Paige: But then, I love the idea of taking this a step further and talking about, what about all that extra clutter in our spiritual or our kind of like mental health level right? Where it’s like, we feel better about who we are when we stay simple and when we get rid of all that extra stuff that distracts us from what’s really important and what really matters to us. I don’t know if I’m making sense but…
Samantha: No, a hundred percent. Well didn’t they say like, you can only have, not you can only have but like having like limiting it to 33 items or something?
Paige: No, no, no. Not the, no so these guys are basically what they say is like, they interviewed a family that lives in this big huge house and the mom didn’t really want to be a minimalist but the dad really did and so they found a way to make their lives work and what I love about it and I think this totally relates to food, and I’m really letting this idea marinate for a while but sorry for all the puns, the food puns. Anyway…

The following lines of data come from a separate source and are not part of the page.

(** * geocoder/hierarchy_reader.cpp: reading and merging hierarchy entries

    A shallow embedding of [HierarchyReader::ReadEntries],
    [HierarchyReader::ReadEntryMap] and [HierarchyReader::UnionEntries],
    and the properties of the merge and of the per-line parser. *)

From Stdlib Require Import ZArith Lia Bool String Ascii List.
From Stdlib Require Import Sorting.Sorted Sorting.Permutation.
From stdpp Require Import base list sorting.

Local Open Scope Z_scope.

(** ** Data model *)

(** Modelled from the spec: [base::GeoObjectId] (base/geo_object_id.hpp is
    not part of the sources at hand).  "Identifier: a 64-bit value from an
    external, totally ordered identifier space; defines merge key and
    equality."  The encoded id is kept as an integer in [0, 2^64), ordered
    by [<]. *)
Abbreviation GeoObjectId := Z.

Definition uint64_modulus : Z := 2 ^ 64.

(** [static_cast<uint64_t>(encodedId)] of an [int64_t]: the value modulo
    2^64. *)
Definition static_cast_uint64 (encodedId : Z) : GeoObjectId :=
  encodedId mod uint64_modulus.

(** [++counter] on a 64-bit unsigned counter. *)
Definition incr64 (c : Z) : Z := (c + 1) mod uint64_modulus.

(** Modelled from the spec: [Hierarchy::Type] (geocoder/hierarchy.hpp is
    not part of the sources at hand).  "type: discriminant (includes a
    sentinel value meaning 'not a real record')".  The source names the
    sentinel [Type::Count]; every other value is a real kind. *)
Inductive Type_ : Set :=
| Kind (tag : string)
| Count.

Definition Type_eqb (a b : Type_) : bool :=
  match a, b with
  | Count, Count => true
  | Kind s, Kind t => String.eqb s t
  | _, _ => false
  end.

(** Modelled from the spec: [Hierarchy::Entry].  "Entry: {id: Identifier,
    type: discriminant, payload: opaque hierarchy fields}". *)
Record Entry : Set := mkEntry {
  m_osmId : GeoObjectId;
  m_type : Type_;
  m_payload : string
}.

Definition set_osmId (e : Entry) (id : GeoObjectId) : Entry :=
  mkEntry id (m_type e) (m_payload e).

(** Modelled from the spec: [Hierarchy::ParsingStats].  "ParsingStats:
    {numLoaded: counter, badId: counter, ...other payload-failure
    counters}".  The source increments [m_numLoaded] and [m_badOsmIds];
    the remaining counters belong to the payload decoder and are gathered
    in [m_badPayload]. *)
Record ParsingStats : Set := mkStats {
  m_numLoaded : Z;
  m_badOsmIds : Z;
  m_badPayload : Z
}.

Definition incr_numLoaded (s : ParsingStats) : ParsingStats :=
  mkStats (incr64 (m_numLoaded s)) (m_badOsmIds s) (m_badPayload s).

Definition incr_badOsmIds (s : ParsingStats) : ParsingStats :=
  mkStats (m_numLoaded s) (incr64 (m_badOsmIds s)) (m_badPayload s).

(** [std::multimap<base::GeoObjectId, Entry>]: the (key, value) pairs in
    iteration order, that is by non-decreasing key, and for equal keys in
    insertion order. *)
Abbreviation Partition := (list (GeoObjectId * Entry)).

(** [multimap::emplace]: the new pair goes after every pair whose key is
    not greater (the upper bound of its equal range). *)
Fixpoint emplace (k : GeoObjectId) (e : Entry) (m : Partition) : Partition :=
  match m with
  | [] => [(k, e)]
  | (k', e') :: m' =>
      if k <? k' then (k, e) :: m else (k', e') :: emplace k e m'
  end.

Definition keys (m : Partition) : list GeoObjectId := map fst m.
Definition values (m : Partition) : list Entry := map snd m.

(** The invariant of a multimap: iteration visits the keys in
    non-decreasing order. *)
Definition multimap_ok (m : Partition) : Prop := StronglySorted Z.le (keys m).

(** The pairs of a partition filled by [ReadEntryMap]: the key is the
    identifier of the entry. *)
Definition keyed (m : Partition) : Prop :=
  Forall (fun p => m_osmId (snd p) = fst p) m.

(** [a] is empty, or both are non-empty and the first key of [a] is not
    greater than the first key of [b]. *)
Definition le_head (a b : Partition) : Prop :=
  match a, b with
  | [], _ => True
  | _ :: _, [] => False
  | (k1, _) :: _, (k2, _) :: _ => k1 <= k2
  end.

(** Entries in non-decreasing order of identifier. *)
Definition Entry_le (a b : Entry) : Prop := m_osmId a <= m_osmId b.

(** ** std::min_element over a vector *)

Section MinElement.
Context {A : Type} (lt : A -> A -> bool).

(** The loop of [std::min_element]: [smallest] is the element at index
    [si], [i] the index of the head of [l]. *)
Fixpoint min_element_from (si : nat) (smallest : A) (i : nat) (l : list A)
  : nat :=
  match l with
  | [] => si
  | x :: l' =>
      if lt x smallest then min_element_from i x (S i) l'
      else min_element_from si smallest (S i) l'
  end.

(** Index of the first smallest element; on the empty range the end
    iterator, index 0. *)
Definition min_element (l : list A) : nat :=
  match l with
  | [] => O
  | x :: l' => min_element_from O x 1%nat l'
  end.
End MinElement.

(** ** The merge: HierarchyReader::UnionEntries *)

Section Union.
(** [Entry::operator<] is declared with [Hierarchy::Entry], outside the
    sources at hand: the merge is modelled for an arbitrary one. *)
Variable entry_lt : Entry -> Entry -> bool.

(** [operator<] of [std::pair<const GeoObjectId, Entry>]. *)
Definition pair_lt (x y : GeoObjectId * Entry) : bool :=
  (fst x <? fst y) || (negb (fst y <? fst x) && entry_lt (snd x) (snd y)).

(** [operator<] of [std::multimap]: [std::lexicographical_compare] of
    the two pair sequences. *)
Fixpoint lexicographical_compare (a b : Partition) : bool :=
  match a, b with
  | [], [] => false
  | [], _ :: _ => true
  | _ :: _, [] => false
  | x :: a', y :: b' =>
      if pair_lt x y then true
      else if pair_lt y x then false
      else lexicographical_compare a' b'
  end.

(** One iteration of the [while (entryParts.size())] loop, on the pair
    (entryParts, entries). *)
Definition UnionEntries_body (st : list Partition * list Entry)
  : list Partition * list Entry :=
  let '(entryParts, entries) := st in
  let minPart := min_element lexicographical_compare entryParts in
  match entryParts !! minPart with
  | None => (entryParts, entries)
  | Some [] => (delete minPart entryParts, entries)
  | Some ((_, e) :: []) => (delete minPart entryParts, entries ++ [e])
  | Some ((_, e) :: rest) => (<[minPart := rest]> entryParts, entries ++ [e])
  end.

(** The loop, with an iteration budget: [None] when the budget runs out
    before [entryParts] is empty. *)
Fixpoint UnionEntries_loop (fuel : nat) (st : list Partition * list Entry)
  : option (list Entry) :=
  match fst st with
  | [] => Some (snd st)
  | _ :: _ =>
      match fuel with
      | O => None
      | S fuel' => UnionEntries_loop fuel' (UnionEntries_body st)
      end
  end.

(** Remaining entries plus remaining partitions. *)
Definition work (entryParts : list Partition) : nat :=
  (length (concat entryParts) + length entryParts)%nat.

(** [UnionEntries]: the loop run from the empty output.  The budget
    [work entryParts] is enough ([UnionEntries_loop_total] below). *)
Definition UnionEntries (entryParts : list Partition) : list Entry :=
  match UnionEntries_loop (work entryParts) (entryParts, []) with
  | Some entries => entries
  | None => []
  end.
End Union.

(** ** The per-line parser and the workers: HierarchyReader::ReadEntryMap *)

(** [std::string::find(c)]: position of the first [c], [None] for
    [string::npos]. *)
Fixpoint find (c : ascii) (s : string) : option nat :=
  match s with
  | EmptyString => None
  | String a s' => if Ascii.eqb a c then Some O else option_map S (find c s')
  end.

(** [s.substr(0, n)] and [s.substr(pos)]. *)
Definition substr_to (n : nat) (s : string) : string := substring 0 n s.
Definition substr_from (pos : nat) (s : string) : string :=
  substring pos (String.length s - pos) s.

Definition string_empty (s : string) : bool :=
  match s with EmptyString => true | String _ _ => false end.

(** [Entry entry;]: a default-constructed entry carries the sentinel type
    until the payload decoder fills it in. *)
Definition Entry_default : Entry := mkEntry 0 Count EmptyString.

(** How one iteration of the loop of [ReadEntryMap] ends: at one of its
    four [continue] statements, or at [localEntries.emplace]. *)
Inductive LineResult : Set :=
| EmptyLine
| BadOsmId
| DeserializeFailed
| TypeCount
| Loaded (osmId : GeoObjectId) (entry : Entry).

(** The effect of the iteration on [localEntries]. *)
Definition emplace_result (r : LineResult) (m : Partition) : Partition :=
  match r with
  | Loaded k e => emplace k e m
  | _ => m
  end.

(** The pair emplaced by the iteration, if any. *)
Definition loaded_pair (r : LineResult) : list (GeoObjectId * Entry) :=
  match r with
  | Loaded k e => [(k, e)]
  | _ => []
  end.

Section Reader.
Variable entry_lt : Entry -> Entry -> bool.

(** [strings::to_any(token, encodedId)] for an [int64_t] (base/string_utils
    is not part of the sources at hand): [Some v] when the token decodes
    to the signed 64-bit value [v], [None] when it returns false. *)
Variable to_any : string -> option Z.

(** [Entry::DeserializeFromJSON(line, stats)] (geocoder/hierarchy.cpp is
    not part of the sources at hand): from the payload, the stats and the
    entry it is called on, the returned flag, the entry and the stats it
    leaves. *)
Variable DeserializeFromJSON :
  string -> ParsingStats -> Entry -> bool * Entry * ParsingStats.

(** The body of the [while (true)] loop for one line handed out by
    [getline]: the way the iteration ends (by which [continue], or by the
    [emplace]) and the stats.  (The log messages are not modelled.) *)
Definition ReadEntryLine (line : string) (stats : ParsingStats)
  : LineResult * ParsingStats :=
  if string_empty line then (EmptyLine, stats)
  else
    match find " "%char line with
    | None => (BadOsmId, incr_badOsmIds stats)
    | Some i =>
        match to_any (substr_to i line) with
        | None => (BadOsmId, incr_badOsmIds stats)
        | Some encodedId =>
            let line' := substr_from (i + 1) line in
            let osmId := static_cast_uint64 encodedId in
            let entry := set_osmId Entry_default osmId in
            let '(ok, entry, stats) := DeserializeFromJSON line' stats entry in
            if negb ok then (DeserializeFailed, stats)
            else if Type_eqb (m_type entry) Count then (TypeCount, stats)
            else (Loaded osmId entry, incr_numLoaded stats)
        end
    end.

Samantha: Hahaha I food pun all the time.
Paige: Ahh you don’t mean to but it just happens. You can’t help it.
Samantha: And some won’t stop.
Paige: So what I loved about that take away from the documentary for me is they interviewed all kinds of people and how they have a minimalist lifestyle and no two people or two couples did it the same way. And what it came down to is every single thing, thing like physical thing, that these people have in their lives and that their surrounded by has an intention and has a purpose.
Samantha: So cool.
Paige: And it’s so cool, like it’s cool on like that physical level but if you think about it, like with food, I think this is what we’re trying to teach. Is like, there’s no good food/bad food. There’s no right and wrong. There’s intention.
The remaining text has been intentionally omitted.